Abstract Medicare-eligible Veterans who require post-acute skilled home health (HH) after a hospitalization can have HH paid for by the Veterans’ Administration (VA) or Medicare. Our prior work showed Veterans enrolled in Medicare Advantage (MA) are more likely to have the VA pay for HH than MA. In this analysis, we look at differences in 90-day rehospitalization among MA-enrolled Veterans receiving VA-paid post-acute HH versus MA-paid post-acute HH. All Veterans enrolled in MA and receiving HH after an index hospitalization at a VA medical center between October 1, 2016 and September 30, 2019 were included. Data were extracted from the VA electronic medical record. We used inverse probability weighting to address baseline differences in age, patient complexity, and past utilization.
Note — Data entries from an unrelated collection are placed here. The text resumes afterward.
(* ===== verification/Feeds.v ===== *)
(** * The price feed ([oracle/feeds.js], [feeds/feed-state.js])

    The scoped feed state with its cache and file, and the handler that fetches
    the quotes of the requested pairs, decides which to submit, submits them and
    records the outcome.  The state of a scope is one object, referred to by the
    cache and by every handler that loaded it; it changes only in the
    synchronous segments between two awaits. *)
From S2P Require Import Prelude Numbers Strings Values Effects Stringify Doubles Decimal Aggregate Text WorkerCore Allowlist FeedPolicy FeedRegistry FeedQuote FeedSubmit.
#[local] Open Scope list_scope.
#[local] Open Scope Z_scope.

Definition DEFAULT_FEED_STATE_PATH : string := "/data/morpheus-feed-state.json".

Abbreviation fields := (list (string * val)).

(** ** State objects *)

Definition state_at (id : nat) (h : feed_heap) : fields := default [] (fh_objects h !! id).
Definition records_of (state : fields) : fields := own_fields (assoc_get "records" state).
Definition set_records (recs : fields) (state : fields) : fields := assoc_set "records" (VObj recs) state.

(** A record of the state, [{}] for an absent one. *)
Definition record_at (key : string) (recs : fields) : fields := own_fields (v_or (assoc_get key recs) (VObj [])).

(** A segment that reads and replaces the records of the state object [id]. *)
Definition with_records {A} (id : nat) (f : Z -> fields -> A * fields) : fprog A :=
  local (fun now _ h =>
    let '(x, recs) := f now (records_of (state_at id h)) in
    (x, FeedHeap (alter (set_records recs) id (fh_objects h)) (fh_cache h) (fh_write_failures h))).

Record feed_env := FeedEnv {
  fe_env : string -> string;
  fe_env_for : string -> string -> string;
  fe_date_parse : string -> option Z;
  fe_to_iso : Z -> string;
  fe_json_parse : string -> option val;
  fe_contract_hash : string -> string;
  fe_temp_suffix : string -> string;
  fe_dirname : string -> string;
  fe_extname : string -> string;
}.

Section feeds.
Context (fe : feed_env).
#[local] Open Scope prog_scope.

(** ** [feed-state.js] *)

Definition supabase_configured : bool :=
  let first names := default "" (head (filter (fun s => s <> "") ((fun n => trim (fe_env fe n)) <$> names))) in
  negb (first ["SUPABASE_URL"; "NEXT_PUBLIC_SUPABASE_URL"; "morpheus_SUPABASE_URL"] =? "")%string
  && negb (first ["SUPABASE_SECRET_KEY"; "morpheus_SUPABASE_SECRET_KEY"; "SUPABASE_SERVICE_ROLE_KEY";
                  "morpheus_SUPABASE_SERVICE_ROLE_KEY"; "SUPABASE_SERVICE_KEY"] =? "")%string.

Definition http_error (what : string) (r : http_reply) : string :=
  "supabase morpheus_feed_snapshots " +:+ what +:+ " failed: " +:+ num_to_string (hr_status r) +:+ " " +:+ hr_text r.

Definition fetchLatestFeedSnapshots (limit : Z) (network : string) : fprog val :=
  if negb supabase_configured then Ret (VArr [])
  else
    r <-- await (GetSnapshots network "neo_n3" (Z.max limit 1)) ;;
    if negb (hr_ok r) then Throw (http_error "GET" r)
    else if (hr_text r =? "")%string then Ret (VArr [])
    else Ret (default (VArr []) (fe_json_parse fe (hr_text r))).

Definition persistFeedSnapshots (rows : list val) : fprog bool :=
  if negb supabase_configured || bool_decide (rows = []) then Ret false
  else
    r <-- await (PostSnapshots (VArr rows)) ;;
    if negb (hr_ok r) then Throw (http_error "POST" r) else Ret true.
(* ===== verification/Guards.v ===== *)
(** * Request guards and the dispatcher of the nitro worker

    [platform/upstash.js], [platform/request-guards.js], [platform/auth.js] and
    the request path of [worker.js]: authentication, policy, rate limit, the
    idempotency cache and lock, the in-flight limit, the capability and the
    cached response.  The Redis service and the capability handlers are awaited
    calls; the state is the in-flight table. *)
From S2P Require Import Prelude Numbers Strings Values Encoding Text Stringify Effects Capabilities WorkerCore Policy Upkeep.
#[local] Open Scope list_scope.
#[local] Open Scope Z_scope.

(** ** Data *)

Record response := Response {
  rs_status : Z;
  rs_content_type : string;
  rs_retry_after : string;
  rs_text : string;
}.

Definition rs_ok (r : response) : bool := (200 <=? rs_status r) && (rs_status r <=? 299).

(** [json(status, body, headers)] *)
Definition json (status : Z) (body : val) : response :=
  Response status "application/json" "" (default "" (json_stringify body)).
Definition json_retry (status : Z) (body : val) (retry_after : Z) : response :=
  Response status "application/json" (num_to_string retry_after) (default "" (json_stringify body)).

(** A request: [headers.get] with the empty string for an absent header. *)
Record request := Request {
  rq_path : string;
  rq_payload : val;
  rq_header : string -> string;
}.

(** An answer of the Upstash REST service. *)
Record upstash_reply := UpstashReply {
  up_ok : bool;
  up_status : Z;
  up_payload : val;
}.

Record plan := Plan {
  pl_workflow_id : string;
  pl_workflow_version : Z;
  pl_execution_id : string;
  pl_network : string;
}.

Inductive wcall : Type -> Type :=
| UpstashGet (key : string) : wcall upstash_reply
| UpstashPipeline (commands : list (list string)) : wcall upstash_reply
| RunCapability (id path : string) (payload : val) : wcall response
| RunHealth : wcall response
| RunInfo (inFlight : gmap string Z) : wcall response
| RunAttestation (reportData : val) : wcall response.

Abbreviation wprog := (prog overload wcall).

(** What the worker reads from its environment. *)
Record worker_env := WorkerEnv {
  we_upstash_url : string;
  we_upstash_token : string;
  we_fail_closed : string;
  we_default_ttl : string;
  we_guards_enabled : string;
  we_rate_max : string -> string;
  we_rate_window : string -> string;
  we_idempotency_ttl : string -> string;
  we_lock_ttl : string -> string;
  we_bypass_token : string;
  we_bypass_tokens : string;
  we_auth_secret : string;
  we_max_inflight : string -> string;
}.

Section guards.
Context (we : worker_env).
Context (sha256Hex : string -> string) (collate : string -> string -> comparison)
  (json_parse : string -> option val).
#[local] Open Scope prog_scope.

(** ** [upstash.js] *)

Definition upstash_enabled : bool :=
  negb (trim (we_upstash_url we) =? "")%string && negb (trim (we_upstash_token we) =? "")%string.
Definition upstash_failClosed : bool := (toLowerCase (trim (we_fail_closed we)) =? "true")%string.
Definition upstash_defaultTtlMs : Z := parseDurationMs (VStr (we_default_ttl we ||s "5m")) 300000.
Lemma request_fate_witness :
  count_obs is_capability (run_sample (sample_store true (VStr "OK")) "Bearer secret" no_load).2 = 1%nat /\
  exists r s' t,
    run_sample (sample_store true (VStr "OK")) "Bearer secret" no_load = (inr r, s', t ++ []) /\
    ov_inFlight s' = ∅ /\
    fate sample_worker_env (fun x => x) (fun _ => None) (with_network (sample_request "Bearer secret")) "oracle_query"
      (RoutePolicy (Fin 30) 60000 30000 10000) "k1" t r.
Proof.
  split; [vm_compute; reflexivity|].
  apply (request_fate sample_worker_env (fun x => x) (fun _ _ => Eq) (fun _ => None) (sample_request "Bearer secret")
    (RoutePolicy (Fin 30) 60000 30000 10000) (sample_store true (VStr "OK")) no_load []);
    try (vm_compute; reflexivity); [vm_compute; discriminate|].
  intros r n. simpl. by rewrite lookup_empty.
Defined.

(** A request refused by the in-flight limit keeps the idempotency lock it was
    just granted: the release is in the [finally] of a [try] it never enters. *)
Lemma overload_leaks_lock :
  exists r s' lock_rep get_rep t0,
    run_sample (sample_store true (VStr "OK")) "Bearer secret" (Overload {["oracle_query" := 100]} [])
    = (inr r, s',
       OCall (UpstashPipeline [["SET"; "morpheus:idem:lock:oracle_query:k1"; "1"; "NX"; "PX"; "10000"]]) lock_rep
       :: get_rep :: t0) /\
    rs_status r = 503 /\ granted lock_rep = true /\ Forall limiter_call t0.
Proof.
  eexists _, _, (inr (UpstashReply true 503 (VArr [VObj [("result", VStr "OK")]]))), _, [_; _].
  split; [vm_compute; reflexivity|]. split; [reflexivity|]. split; [reflexivity|]. by repeat constructor.
Qed.

(** With the fail-closed switch off, a store that is down lets every request
    past the rate limiter and refuses every request with an idempotency key. *)
Lemma outage_refuses_idempotent :
  upstash_failClosed sample_worker_env = false /\
  exists r s' t, run_sample (sample_store false VNull) "Bearer secret" no_load = (inr r, s', t) /\
    rs_status r = 409 /\ count_obs is_capability t = 0%nat.
Proof. split; [reflexivity|]. vm_compute. by eexists _, _, _. Qed.
(* ===== verification/QueueSpec.v ===== *)
(** * Specification of the durable queue

    Safety of every queue program under interleaving, the claim protocol, and
    the properties of hydration and back-pressure. *)
From S2P Require Import Prelude Numbers Strings Values Encoding Envelope State StateFacts StateSpec Config Effects Persistence World Cursor Samples Queue.
From Stdlib Require Import Sorted QArith.
#[local] Open Scope list_scope.
#[local] Open Scope Z_scope.

(** ** Every segment keeps the state well formed *)

Section safety.
Context {I : relayer_state -> Prop} `{HI : !StateInvariant I}.
Context (pe : penv) (cfg : config).
#[local] Set Default Proof Using "Type*".

Lemma safe_transient m : safe (world_inv I) (isTransientDurableQueueError pe m).
Proof. unfold isTransientDurableQueueError. safe_tac. Qed.

Lemma safe_ensure ctx : safe (world_inv I) (ensureDurableQueueAvailable pe cfg ctx).
Proof. unfold ensureDurableQueueAvailable. safe_tac. Qed.

Lemma safe_maybeUpsert e d : safe (world_inv I) (maybeUpsertJob pe e d).
Proof. unfold maybeUpsertJob, upsertRelayerJob. safe_tac. Qed.

Lemma safe_upsertOrThrow e d : safe (world_inv I) (upsertJobOrThrow pe e d).
Proof. unfold upsertJobOrThrow, upsertRelayerJob. safe_tac. Qed.
#[local] Hint Resolve safe_transient safe_ensure safe_maybeUpsert : relayer_state.

Lemma safe_enqueue c e (o : Z -> retry_options) :
  safe (world_inv I) (op (fun now _ => enqueueRetryItem now c e (o now))).
Proof. apply safe_op. intros. by apply inv_enqueue. Qed.

Lemma safe_defer c t es : safe (world_inv I) (defer_events pe cfg c t es).
Proof.
  induction es as [|e es IH]; [done|]. cbn [defer_events].
  apply safe_bind; [|safe_tac]. apply safe_op. intros. by apply inv_enqueue.
Qed.
#[local] Hint Resolve safe_defer : relayer_state.

Lemma safe_deferEvents c es : safe (world_inv I) (deferEventsForBackpressure pe cfg c es).
Proof. unfold deferEventsForBackpressure. safe_tac. Qed.

Lemma apply_manual_wf c job e now s : I s -> I (apply_manual_action c job e now s).
Proof.
  intros H. unfold apply_manual_action. apply inv_metrics, inv_enqueue, inv_clear, inv_removeDead.
  case_match; [by apply inv_removeProcessed|done].
Qed.

Lemma safe_manual_actions c jobs ap : safe (world_inv I) (apply_manual_actions pe c jobs ap).
Proof.
  revert ap. induction jobs as [|job jobs IH]; intros ap; [done|].
  cbn [apply_manual_actions]. unfold patchRelayerJob.
  destruct (usable_event job); apply safe_bind; try safe_tac.
  apply safe_update_at. intros. by apply apply_manual_wf.
Qed.
#[local] Hint Resolve safe_manual_actions : relayer_state.

Lemma safe_syncManual c : safe (world_inv I) (syncManualActions pe c).
Proof. unfold syncManualActions. safe_tac. Qed.

Lemma safe_insert_events t es : safe (world_inv I) (insert_events pe t es).
Proof. induction es; [done|]. cbn [insert_events]. unfold insertRelayerJobIfAbsent. safe_tac. Qed.
#[local] Hint Resolve safe_insert_events : relayer_state.

Lemma safe_persistFresh c es : safe (world_inv I) (persistFreshEventsToDurableQueue pe cfg c es).
Proof. unfold persistFreshEventsToDurableQueue. safe_tac. Qed.

Lemma safe_claimJob e it : safe (world_inv I) (claimDurableJobForProcessing pe cfg e it).
Proof. unfold claimDurableJobForProcessing. safe_tac. Qed.

Lemma hydrate_job_wf c fl now now' job acc :
  I acc.2 -> I (hydrate_job cfg c fl now now' job acc).2.
Proof.
  intros H. destruct acc as [hydrated s]. unfold hydrate_job.
  case_match; [done|]. case_match; [done|]. case_match; [|done]. case_match; [done|]. cbn [snd].
  apply inv_enqueue. case_match; [by apply inv_metrics|done].
Qed.

Lemma hydrate_jobs_wf c now jobs s : I s -> I (hydrate_jobs cfg c now jobs s).2.
Proof.
  intros H. unfold hydrate_jobs. generalize (hydration_floor cfg c). intros fl.
  assert (forall acc, I acc.2 ->
    I (foldl (fun acc job => hydrate_job cfg c fl now now job acc) acc jobs).2) as Hf.
  { induction jobs as [|job jobs IH]; intros acc Hacc; [done|]. simpl. by apply IH, hydrate_job_wf. }
  by apply Hf.
Qed.

Lemma safe_hydrate c : safe (world_inv I) (hydrateDurableQueue pe cfg c).
Proof.
  unfold hydrateDurableQueue. safe_tac. apply safe_op. intros. by apply hydrate_jobs_wf.
Qed.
We used cox proportional hazards models to estimate the effect of VA- versus MA-paid HH on the risk of 90-day rehospitalization. There were 14,501 eligible hospitalizations requiring HH; 8,753 (60.4%) received VA-paid HH, and 5,748 (39.6%) received MA-paid HH. On average, Veterans receiving VA-paid HH waited 3.7 days (SD: 3.2) to start HH, compared to 4.8 days (SD: 3.8) for Veterans receiving MA-paid HH. After preliminary weighting, Veterans who received VA-paid HH had a lower risk of 90-day rehospitalization, compared to Veterans who received MA-paid HH (adjusted hazard ratio=0.88; 95% CI: 0.83,0.93). Veterans whose HH was paid for by MA received services one day later, on average, and had higher risk of 90-day rehospitalization compared to Veterans receiving VA-paid HH. Potential implications on quality of post-acute care for MA-enrolled Veterans discussed.